A navegação de uma embarcação a vela é uma ciência. A fabricação de pão é uma ciência, e envolve um conhecimento de fermentação e suas leis muito antes de Pasteur. A produção de vinho é uma ciência e, da mesma forma, utiliza conhecimentos sobre fermentos. 

Estas descobertas não foram obra de um grupo de homens, não tão diferentes dos nossos provérbios, canções e lendas populares. Elas nos dadas por homens de gênio, cujos nomes e outras descobertas foram perdidas ou esquecidas. O mesmo vale para a extração de metais, a tecelagem, a elaboração de leis, a construção de estradas e aquedutos, e as mil outras artes que se tornaram parte integrante da nossa civilização. Nenhuma das descobertas das quais o século XIX é tão orgulhoso, possuem o caráter de ser perene e consubstancial com a vida civilizada. Sabemos que a ciência da eletricidade pode ser perdida e desaparecer por um curto-circuito mental. Nossa química atual - em constante transformação - é codificada por uma agonizante tortura de hipóteses mutualmente destrutivas sobre átomos. O próprio fundamento da teoria de Pasteur está se desintegrando; e os nossos recipientes com soros e antitoxinas estão se perguntando se os micróbios se tornaram imunes aos métodos do passado.  Em resumo, parece que a estabilidade das descobertas é inversamente proporcional à sua frequência e facilidade, e que a natureza exige tempo e deliberação.

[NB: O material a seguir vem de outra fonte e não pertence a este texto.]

Lemma split_go_words : forall s cur,
  forallb (fun c => negb (py_isspace c)) cur = true ->
  Forall (fun w => w <> [] /\ forallb (fun c => negb (py_isspace c)) w = true) (split_go cur s).
Proof.
  induction s as [|x s IH]; intros cur Hcur; simpl.
  - destruct cur as [|y cur]; constructor; [|constructor].
    split.
    + intros H. apply (f_equal (@length N)) in H. rewrite length_rev in H. discriminate H.
    + apply forallb_forall. intros c Hc. rewrite <- in_rev in Hc.
      rewrite forallb_forall in Hcur. apply Hcur, Hc.
  - destruct (py_isspace x) eqn:Hx.
    + destruct cur as [|y cur]; [apply IH; reflexivity|].
      constructor; [|apply IH; reflexivity].
      split.
      * intros H. apply (f_equal (@length N)) in H. rewrite length_rev in H. discriminate H.
      * apply forallb_forall. intros c Hc. rewrite <- in_rev in Hc.
        rewrite forallb_forall in Hcur. apply Hcur, Hc.
    + apply IH. simpl. rewrite Hx. exact Hcur.
Qed.

Lemma split_words : forall s,
  Forall (fun w => w <> [] /\ forallb (fun c => negb (py_isspace c)) w = true) (split s).
Proof. intros s. apply split_go_words. reflexivity. Qed.

Lemma split_go_app : forall w cur s,
  forallb (fun c => negb (py_isspace c)) w = true -> split_go cur (w ++ s) = split_go (rev w ++ cur) s.
Proof.
  induction w as [|x w IH]; intros cur s Hw; [reflexivity|].
  simpl in Hw. apply andb_prop in Hw as [Hx Hw].
  simpl. destruct (py_isspace x); [discriminate Hx|].
  rewrite IH by exact Hw. rewrite <- app_assoc. reflexivity.
Qed.

Lemma split_join : forall ws,
  py_isspace 32 = true ->
  Forall (fun w => w <> [] /\ forallb (fun c => negb (py_isspace c)) w = true) ws ->
  split (join [32] ws) = ws.
Proof.
  intros ws Hsp. unfold split. induction ws as [|w ws IH]; intros Hf; [reflexivity|].
  inversion Hf as [|? ? [Hne Hw] Hf']; subst.
  destruct ws as [|w' ws'].
  - simpl join. rewrite <- (app_nil_r w) at 1. rewrite split_go_app by exact Hw.
    rewrite app_nil_r. simpl. destruct (rev w) as [|y t] eqn:E.
    + exfalso. apply Hne. rewrite <- (rev_involutive w), E. reflexivity.
    + rewrite <- E, rev_involutive. reflexivity.
  - change (join [32] (w :: w' :: ws')) with (w ++ [32] ++ join [32] (w' :: ws')).
    set (J := join [32] (w' :: ws')) in *.
    rewrite split_go_app by exact Hw. rewrite app_nil_r. simpl. rewrite Hsp.
    destruct (rev w) as [|y t] eqn:E.
    + exfalso. apply Hne. rewrite <- (rev_involutive w), E. reflexivity.
    + rewrite <- E, rev_involutive, IH by exact Hf'. reflexivity.
Qed.

Lemma lstrip_nows : forall c t, py_isspace c = false -> lstrip (c :: t) = c :: t.
Proof. intros c t H. simpl. rewrite H. reflexivity. Qed.

Lemma join_first : forall ws,
  Forall (fun w => w <> [] /\ forallb (fun c => negb (py_isspace c)) w = true) ws -> ws <> [] ->
  exists c t, join [32] ws = c :: t /\ py_isspace c = false.
Proof.
  intros [|w ws] Hf Hne; [congruence|].
  inversion Hf as [|? ? [Hw Hnw] _]; subst.
  destruct w as [|c t]; [congruence|].
  simpl in Hnw. apply andb_prop in Hnw as [Hc _].
  apply negb_true_iff in Hc.
  destruct ws; simpl; eauto.
Qed.

Lemma join_last : forall ws,
  Forall (fun w => w <> [] /\ forallb (fun c => negb (py_isspace c)) w = true) ws -> ws <> [] ->
  exists t c, join [32] ws = t ++ [c] /\ py_isspace c = false.
Proof.
  induction ws as [|w ws IH]; intros Hf Hne; [congruence|].
  inversion Hf as [|? ? [Hw Hnw] Hf']; subst.
  destruct ws as [|w' ws'].
  - destruct (exists_last Hw) as [t [c ->]]. exists t, c. split; [reflexivity|].
    rewrite forallb_app in Hnw. simpl in Hnw. rewrite andb_true_r in Hnw.
    apply andb_prop in Hnw as [_ Hc]. apply negb_true_iff, Hc.
  - destruct (IH Hf') as [t [c [E Hc]]]; [discriminate|].
    exists (w ++ [32] ++ t), c. split; [|exact Hc].
    change (join [32] (w :: w' :: ws')) with (w ++ [32] ++ join [32] (w' :: ws')).
    rewrite E, !app_assoc. reflexivity.
Qed.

Agora, a pressa demasiada é uma característica do século XIX, assim como também o acanhamento e o preconceito. Esta pressa, que é prejudicial para os trabalhos mentais como também para os do corpo, tem aumentado constantemente desde 1800 até 114 anos depois, assumindo que o século seguinte, realmente começou com a primeira Batalha de Marne. Este excesso de pressa tem um lado bom. Isso nos deu as ferrovias, os navios a vapor, o telégrafo, os automóveis, os telefones e todas as outras órgãos de velocidade. Mas estes eram meras coisas físicas. No mundo mental a precipitação tem sido perniciosa. Faz-nos supor que aqueles problemas que ainda estão nos primeiros estágios de solução já foram liquidados e decididos; que as instituições detestáveis e defeituosas são perfeitas e imutáveis; que as reputações usurpadas são imortais. Nestes tempos degenerados, a fabricação de uma falsa glória tornou-se uma indústria comum, testemunhados isso nos estúpidos monumentos que sobrecarregam os nossos parques e praças, e nos nomes tolos que nossas ruas são batizadas.